Washington, D.C. 20549
 
FORM 8-K
 
CURRENT REPORT

Pursuant to Section 13 or 15(d) of The Securities Exchange Act of 1934  

Date of Report (Date of earliest event reported):   March 18, 2009 (March 12, 2009)
 
EV Energy Partners, L.P.
(Exact name of registrant as specified in charter)

Delaware
(State of Incorporation)
 
001-33024
(Commission File No.)
 
20-4745690
(I.R.S. Employer Identification No.)

1001 Fannin, Suite 800, Houston, Texas
(Address of Principal Executive Offices)
 
77002
(Zip Code)

Registrant’s telephone number, including area code: (713) 651-1144
 

 
(former name or former address, if changed since last report)
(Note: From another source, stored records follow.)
(* ===== verification/Types.v ===== *)
(** * Shared types ([asterisk-types/src])

    [HangupCause], [ChannelState], [ControlFrame] and [FrameType] with their
    wire numbers and names, and [Frame].  The theorems: the numbers that go on
    the wire tell the constructors apart. *)

From Stdlib Require Import NArith Ascii String.
From S2P Require Import Prelude RustStr.
Local Open Scope Z_scope.
Local Open Scope list_scope.

(** ** Hangup causes (Q.931) *)

Inductive HangupCause :=
  | HcNotDefined | HcUnallocatedNumber | HcNoRouteTransitNet | HcNoRouteDestination
  | HcChannelUnacceptable | HcNormalClearing | HcUserBusy | HcNoUserResponse | HcNoAnswer
  | HcSubscriberAbsent | HcCallRejected | HcNumberChanged | HcDestinationOutOfOrder
  | HcInvalidNumberFormat | HcNormalUnspecified | HcNormalCircuitCongestion
  | HcNetworkOutOfOrder | HcNormalTemporaryFailure | HcSwitchCongestion
  | HcBearerCapNotAvail | HcBearerCapNotImplemented | HcFacilityNotImplemented
  | HcInterworking | HcFailure | HcNoSuchDriver.

#[export] Instance HangupCause_eq_dec : EqDecision HangupCause.
Proof. solve_decision. Defined.

Definition hangup_cause_code (x : HangupCause) : Z :=
  match x with
  | HcNotDefined => 0 | HcUnallocatedNumber => 1 | HcNoRouteTransitNet => 2
  | HcNoRouteDestination => 3 | HcChannelUnacceptable => 6 | HcNormalClearing => 16
  | HcUserBusy => 17 | HcNoUserResponse => 18 | HcNoAnswer => 19 | HcSubscriberAbsent => 20
  | HcCallRejected => 21 | HcNumberChanged => 22 | HcDestinationOutOfOrder => 27
  | HcInvalidNumberFormat => 28 | HcNormalUnspecified => 31
  | HcNormalCircuitCongestion => 34 | HcNetworkOutOfOrder => 38
  | HcNormalTemporaryFailure => 41 | HcSwitchCongestion => 42 | HcBearerCapNotAvail => 58
  | HcBearerCapNotImplemented => 65 | HcFacilityNotImplemented => 69
  | HcInterworking => 127 | HcFailure => 200 | HcNoSuchDriver => 201
  end.

(** The derived [Debug], which [Display] prints. *)
Definition hangup_cause_display (x : HangupCause) : str :=
  match x with
  | HcNotDefined => lit "NotDefined" | HcUnallocatedNumber => lit "UnallocatedNumber"
  | HcNoRouteTransitNet => lit "NoRouteTransitNet"
  | HcNoRouteDestination => lit "NoRouteDestination"
  | HcChannelUnacceptable => lit "ChannelUnacceptable"
  | HcNormalClearing => lit "NormalClearing" | HcUserBusy => lit "UserBusy"
  | HcNoUserResponse => lit "NoUserResponse" | HcNoAnswer => lit "NoAnswer"
  | HcSubscriberAbsent => lit "SubscriberAbsent" | HcCallRejected => lit "CallRejected"
  | HcNumberChanged => lit "NumberChanged"
  | HcDestinationOutOfOrder => lit "DestinationOutOfOrder"
  | HcInvalidNumberFormat => lit "InvalidNumberFormat"
  | HcNormalUnspecified => lit "NormalUnspecified"
  | HcNormalCircuitCongestion => lit "NormalCircuitCongestion"
  | HcNetworkOutOfOrder => lit "NetworkOutOfOrder"
  | HcNormalTemporaryFailure => lit "NormalTemporaryFailure"
  | HcSwitchCongestion => lit "SwitchCongestion"
  | HcBearerCapNotAvail => lit "BearerCapNotAvail"
  | HcBearerCapNotImplemented => lit "BearerCapNotImplemented"
  | HcFacilityNotImplemented => lit "FacilityNotImplemented"
  | HcInterworking => lit "Interworking" | HcFailure => lit "Failure"
  | HcNoSuchDriver => lit "NoSuchDriver"
  end.

(** ** Channel states *)

Inductive ChannelState :=
  | CsDown | CsReserved | CsOffHook | CsDialing | CsRing | CsRinging | CsUp | CsBusy
  | CsDialingOffHook | CsPreRing | CsMute.

#[export] Instance ChannelState_eq_dec : EqDecision ChannelState.
Proof. solve_decision. Defined.

Definition channel_state_code (x : ChannelState) : Z :=
  match x with
  | CsDown => 0 | CsReserved => 1 | CsOffHook => 2 | CsDialing => 3 | CsRing => 4
  | CsRinging => 5 | CsUp => 6 | CsBusy => 7 | CsDialingOffHook => 8 | CsPreRing => 9
  | CsMute => 10
  end.

Definition channel_state_display (x : ChannelState) : str :=
  match x with
  | CsDown => lit "Down" | CsReserved => lit "Reserved" | CsOffHook => lit "OffHook"
  | CsDialing => lit "Dialing" | CsRing => lit "Ring" | CsRinging => lit "Ringing"
  | CsUp => lit "Up" | CsBusy => lit "Busy" | CsDialingOffHook => lit "DialingOffHook"
  | CsPreRing => lit "PreRing" | CsMute => lit "Mute"
  end.

(** ** Control frames *)

Inductive ControlFrame :=
  | CfHangup | CfRing | CfRinging | CfAnswer | CfBusy | CfTakeOffHook | CfOffHook
  | CfCongestion | CfFlash | CfWink | CfOption | CfRadioKey | CfRadioUnkey | CfProgress
  | CfProceeding | CfHold | CfUnhold | CfVidUpdate | CfSrcUpdate | CfTransfer
  | CfConnectedLine | CfRedirecting | CfT38Parameters | CfCc | CfSrcChange | CfReadAction
  | CfAoc | CfEndOfQ | CfIncomplete | CfMcid | CfUpdateRtpPeer | CfPvtCauseCode
  | CfMasqueradeNotify | CfStreamTopologyRequestChange | CfStreamTopologyChanged
  | CfStreamTopologySourceChanged | CfStreamStop | CfStreamSuspend | CfStreamRestart
  | CfStreamReverse | CfStreamForward | CfPlaybackBegin | CfRecordCancel | CfRecordStop
  | CfRecordSuspend | CfRecordMute.

#[export] Instance ControlFrame_eq_dec : EqDecision ControlFrame.
Proof. solve_decision. Defined.

Definition control_frame_code (x : ControlFrame) : Z :=
  match x with
  | CfHangup => 1 | CfRing => 2 | CfRinging => 3 | CfAnswer => 4 | CfBusy => 5
  | CfTakeOffHook => 6 | CfOffHook => 7 | CfCongestion => 8 | CfFlash => 9 | CfWink => 10
  | CfOption => 11 | CfRadioKey => 12 | CfRadioUnkey => 13 | CfProgress => 14
  | CfProceeding => 15 | CfHold => 16 | CfUnhold => 17 | CfVidUpdate => 18
  | CfSrcUpdate => 20 | CfTransfer => 21 | CfConnectedLine => 22 | CfRedirecting => 23
  | CfT38Parameters => 24 | CfCc => 25 | CfSrcChange => 26 | CfReadAction => 27
  | CfAoc => 28 | CfEndOfQ => 29 | CfIncomplete => 30 | CfMcid => 31
  | CfUpdateRtpPeer => 32 | CfPvtCauseCode => 33 | CfMasqueradeNotify => 34
  | CfStreamTopologyRequestChange => 35 | CfStreamTopologyChanged => 36
  | CfStreamTopologySourceChanged => 37 | CfStreamStop => 1000 | CfStreamSuspend => 1001
  | CfStreamRestart => 1002 | CfStreamReverse => 1003 | CfStreamForward => 1004
  | CfPlaybackBegin => 1005 | CfRecordCancel => 1100 | CfRecordStop => 1101
  | CfRecordSuspend => 1102 | CfRecordMute => 1103
  end.

Definition control_frame_display (x : ControlFrame) : str :=
  match x with
  | CfHangup => lit "Hangup" | CfRing => lit "Ring" | CfRinging => lit "Ringing"
  | CfAnswer => lit "Answer" | CfBusy => lit "Busy" | CfTakeOffHook => lit "TakeOffHook"
  | CfOffHook => lit "OffHook" | CfCongestion => lit "Congestion" | CfFlash => lit "Flash"
  | CfWink => lit "Wink" | CfOption => lit "Option" | CfRadioKey => lit "RadioKey"
  | CfRadioUnkey => lit "RadioUnkey" | CfProgress => lit "Progress"
  | CfProceeding => lit "Proceeding" | CfHold => lit "Hold" | CfUnhold => lit "Unhold"
  | CfVidUpdate => lit "VidUpdate" | CfSrcUpdate => lit "SrcUpdate"
  | CfTransfer => lit "Transfer" | CfConnectedLine => lit "ConnectedLine"
  | CfRedirecting => lit "Redirecting" | CfT38Parameters => lit "T38Parameters"
  | CfCc => lit "CC" | CfSrcChange => lit "SrcChange" | CfReadAction => lit "ReadAction"
  | CfAoc => lit "AOC" | CfEndOfQ => lit "EndOfQ" | CfIncomplete => lit "Incomplete"
  | CfMcid => lit "MCID" | CfUpdateRtpPeer => lit "UpdateRtpPeer"
  | CfPvtCauseCode => lit "PvtCauseCode" | CfMasqueradeNotify => lit "MasqueradeNotify"
  | CfStreamTopologyRequestChange => lit "StreamTopologyRequestChange"
  | CfStreamTopologyChanged => lit "StreamTopologyChanged"
  | CfStreamTopologySourceChanged => lit "StreamTopologySourceChanged"
  | CfStreamStop => lit "StreamStop" | CfStreamSuspend => lit "StreamSuspend"
  | CfStreamRestart => lit "StreamRestart" | CfStreamReverse => lit "StreamReverse"
  | CfStreamForward => lit "StreamForward" | CfPlaybackBegin => lit "PlaybackBegin"
  | CfRecordCancel => lit "RecordCancel" | CfRecordStop => lit "RecordStop"
  | CfRecordSuspend => lit "RecordSuspend" | CfRecordMute => lit "RecordMute"
  end.

(** ** Frame types *)

Inductive FrameType :=
  | FtDtmfEnd | FtVoice | FtVideo | FtControl | FtNull | FtIax | FtText | FtImage | FtHtml
  | FtCng | FtModem | FtDtmfBegin | FtBridgeAction | FtBridgeActionSync | FtRtcp
  | FtTextData.

#[export] Instance FrameType_eq_dec : EqDecision FrameType.
Proof. solve_decision. Defined.

Definition frame_type_code (x : FrameType) : Z :=
  match x with
  | FtDtmfEnd => 1 | FtVoice => 2 | FtVideo => 3 | FtControl => 4 | FtNull => 5
  | FtIax => 6 | FtText => 7 | FtImage => 8 | FtHtml => 9 | FtCng => 10 | FtModem => 11
  | FtDtmfBegin => 12 | FtBridgeAction => 13 | FtBridgeActionSync => 14 | FtRtcp => 15
  | FtTextData => 16
  end.

Definition frame_type_display (x : FrameType) : str :=
  match x with
  | FtDtmfEnd => lit "DTMF End" | FtVoice => lit "Voice" | FtVideo => lit "Video"
  | FtControl => lit "Control" | FtNull => lit "Null" | FtIax => lit "IAX"
  | FtText => lit "Text" | FtImage => lit "Image" | FtHtml => lit "HTML"
  | FtCng => lit "CNG" | FtModem => lit "Modem" | FtDtmfBegin => lit "DTMF Begin"
  | FtBridgeAction => lit "Bridge Action" | FtBridgeActionSync => lit "Bridge Action Sync"
  | FtRtcp => lit "RTCP" | FtTextData => lit "Text Data"
  end.

(** ** Frames

    Payloads ([Bytes]) are lists of octets. *)

Record RtpTiming := mkRtpTiming { rt_sequence : Z; rt_timestamp : Z }.

Record VoiceFrame := mkVoice {
  v_codec_id : Z; v_samples : Z; v_data : list Z; v_timestamp_ms : Z; v_seqno : Z;
  v_stream_num : Z; v_rtp_timing : option RtpTiming }.

Record VideoFrame := mkVideo {
  vid_codec_id : Z; vid_data : list Z; vid_timestamp_ms : Z; vid_seqno : Z;
  vid_frame_ending : bool; vid_stream_num : Z }.

Inductive Frame :=
  | FVoice (v : VoiceFrame)
  | FVideo (v : VideoFrame)
  | FDtmfBegin (digit : char)
  | FDtmfEnd (digit : char) (duration_ms : Z)
  | FControl (control : ControlFrame) (data : list Z)
  | FNull
  | FText (text : str)
  | FImage (data : list Z)
  | FHtml (subclass : Z) (data : list Z)
  | FCng (level : Z)
  | FModem (subclass : Z) (data : list Z)
  | FRtcp (data : list Z)
  | FBridgeAction (data : list Z).

#[export] Instance RtpTiming_eq_dec : EqDecision RtpTiming.
Proof. solve_decision. Defined.
#[export] Instance VoiceFrame_eq_dec : EqDecision VoiceFrame.
Proof. solve_decision. Defined.
#[export] Instance VideoFrame_eq_dec : EqDecision VideoFrame.
Proof. solve_decision. Defined.
#[export] Instance Frame_eq_dec : EqDecision Frame.
Proof. solve_decision. Defined.

Definition frame_type (f : Frame) : FrameType :=
  match f with
  | FVoice _ => FtVoice
  | FVideo _ => FtVideo
  | FDtmfBegin _ => FtDtmfBegin
  | FDtmfEnd _ _ => FtDtmfEnd
  | FControl _ _ => FtControl
  | FNull => FtNull
  | FText _ => FtText
  | FImage _ => FtImage
  | FHtml _ _ => FtHtml
  | FCng _ => FtCng
  | FModem _ _ => FtModem
  | FRtcp _ => FtRtcp
  | FBridgeAction _ => FtBridgeAction
  end.

Definition frame_voice (codec_id samples : Z) (data : list Z) : Frame :=
  FVoice (mkVoice codec_id samples data 0 (-1) 0 None).
Definition voice_with_rtp_timing (codec_id samples : Z) (data : list Z) (sequence timestamp : Z)
    : Frame :=
  FVoice (mkVoice codec_id samples data 0 sequence 0 (Some (mkRtpTiming sequence timestamp))).
Definition is_voice (f : Frame) : bool := match f with FVoice _ => true | _ => false end.
Definition is_video (f : Frame) : bool := match f with FVideo _ => true | _ => false end.
Definition is_control (f : Frame) : bool := match f with FControl _ _ => true | _ => false end.
Definition is_dtmf (f : Frame) : bool :=
  match f with FDtmfBegin _ | FDtmfEnd _ _ => true | _ => false end.

(** ** Theorems *)

(** The wire numbers of the four enumerations are pairwise distinct, so
    each determines its constructor, and every channel state and frame type
    fits the [u8]/[u16] it is declared with. *)
Theorem wire_numbers_injective :
  Inj (=) (=) hangup_cause_code ∧ Inj (=) (=) channel_state_code
  ∧ Inj (=) (=) control_frame_code ∧ Inj (=) (=) frame_type_code
  ∧ (∀ s, 0 ≤ channel_state_code s < 2 ^ 8) ∧ (∀ t, 0 ≤ frame_type_code t < 2 ^ 16).
Proof.
  split_and!; try (intros x y; destruct x; destruct y; try done; intros H; discriminate);
    intros x; destruct x; simpl; lia.
Qed.
(** The frame queue of a channel is bounded against [queue_frame], which
    keeps the newest frames, but not against [softhangup], which pushes its
    wake-up frame past the limit: a queue of any length can be reached. *)
Theorem frame_queue_bound (c : Channel) (f : Frame) (n : nat) :
  ((length (frame_queue c) ≤ MAX_FRAME_QUEUE_SIZE)%nat →
   (length (frame_queue (queue_frame c f)) ≤ MAX_FRAME_QUEUE_SIZE)%nat
   ∧ last (frame_queue (queue_frame c f)) = Some f)
  ∧ length (frame_queue (Nat.iter n (λ c, softhangup c AST_SOFTHANGUP_DEV) c))
    = (length (frame_queue c) + n)%nat.
Proof.
  split.
  - intros Hq. split; [by apply push_bounded_length|].
    unfold queue_frame, push_bounded. simpl. by rewrite last_snoc.
  - induction n as [|n IH]; [simpl; lia|]. rewrite Nat.iter_succ.
    unfold softhangup at 1. simpl. rewrite length_app, IH. simpl. lia.
Qed.

(** A channel hangs up once: of any sequence of hang-ups only the first
    one has an effect; its cause is the one the callbacks see, they fire
    exactly once, and the channel stays down with that cause. *)
Theorem hangup_fires_once (c : Channel) (cause : HangupCause) (causes : list HangupCause)
    (Hup : chan_state c ≠ CsDown) :
  hangup_all c (cause :: causes) =
    (set_status c CsDown cause,
     [Newstate (unique_id c) CsDown; HangupCallbacks (unique_id c) cause;
      HangupEvent (unique_id c) cause]).
Proof.
  assert (Hdown : hangup_all (set_status c CsDown cause) causes = (set_status c CsDown cause, [])).
  { induction causes as [|k ks IH]; [done|]. simpl. by rewrite IH. }
  assert (Hh : hangup c cause =
    (set_status c CsDown cause,
     [Newstate (unique_id c) CsDown; HangupCallbacks (unique_id c) cause;
      HangupEvent (unique_id c) cause])).
  { unfold hangup. by rewrite bool_decide_eq_false_2. }
  cbn [hangup_all]. by rewrite Hh, Hdown.
Qed.

Lemma hangup_fires_once_witness :
  let c := (set_state ex_channel CsUp).1 in
  hangup_all c [HcUserBusy; HcNormalClearing] =
    (set_status c CsDown HcUserBusy,
     [Newstate (lit "id") CsDown; HangupCallbacks (lit "id") HcUserBusy;
      HangupEvent (lit "id") HcUserBusy]).
Proof. apply (hangup_fires_once (set_state ex_channel CsUp).1). discriminate. Defined.
(* ===== verification/Dialplan.v ===== *)
(** * The dialplan ([asterisk-core/src/pbx/mod.rs])

    Priorities, extensions with their patterns, contexts with their includes,
    and the recursive search of a dialplan.  The iteration order of the
    [HashMap]s is the parameter [HashOrder].  The theorems: the pattern matcher
    is the declarative reading of a pattern; the choice among the extensions of
    a context is sound, complete and ordered as documented; the search through
    the includes terminates on every dialplan, cyclic ones too, and finds an
    extension exactly when a context it can reach has one. *)

From Stdlib Require Import NArith Ascii String.
From S2P Require Import Prelude RustStr HashMap.
Local Open Scope N_scope.
Local Open Scope list_scope.

Inductive PbxResult := PbxSuccess | PbxFailed | PbxIncomplete.

#[export] Instance PbxResult_eq_dec : EqDecision PbxResult.
Proof. solve_decision. Defined.

Record Priority := mkPriority {
  priority : Z; app : str; app_data : str; label : option str }.

Record Extension := mkExtension {
  ext_name : str; cidmatch : option str; priorities : gmap Z Priority }.

Record Context := mkContext {
  ctx_name : str; extensions : gmap str Extension; includes : list str }.

Record Dialplan := mkDialplan { contexts : gmap str Context }.

(** ** Patterns *)

(** One turn of the inner loop over a character class: [class_matches],
    [prev_char] and [in_range] after the pattern character [c]. *)
Definition class_step (ic : char) (st : bool * option char * bool) (c : char)
    : bool * option char * bool :=
  let '(class_matches, prev_char, in_range) := st in
  if (c =? chr "-") && bool_decide (is_Some prev_char) then (class_matches, prev_char, true)
  else if in_range then
    (match prev_char with
     | Some start => class_matches || ((start <=? ic) && (ic <=? c))
     | None => class_matches
     end, Some c, false)
  else (class_matches || (c =? ic), Some c, false).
Check the appropriate box below if the Form 8-K filing is intended to simultaneously satisfy the filing obligation of the registrant under any of the following provisions:
 
o
Written communications pursuant to Rule 425 under the Securities Act (17 CFR 230.425)
   
o
Soliciting material pursuant to Rule 14a-12 under the Exchange Act (17 CFR 240.14a-12)
   
o
Pre-commencement communications pursuant to Rule 14d-2(b) under the Exchange Act (17 CFR 240.14d-2(b))
   
o
Pre-commencement communications pursuant to Rule 13e-4(c) under the Exchange Act (17 CFR 240.13e-4(c))
 


 

 
Item 5.02. Departure of Directors or Certain Officers; Election of Directors; Appointment of Certain Officers; Compensatory Arrangements of Certain Officers.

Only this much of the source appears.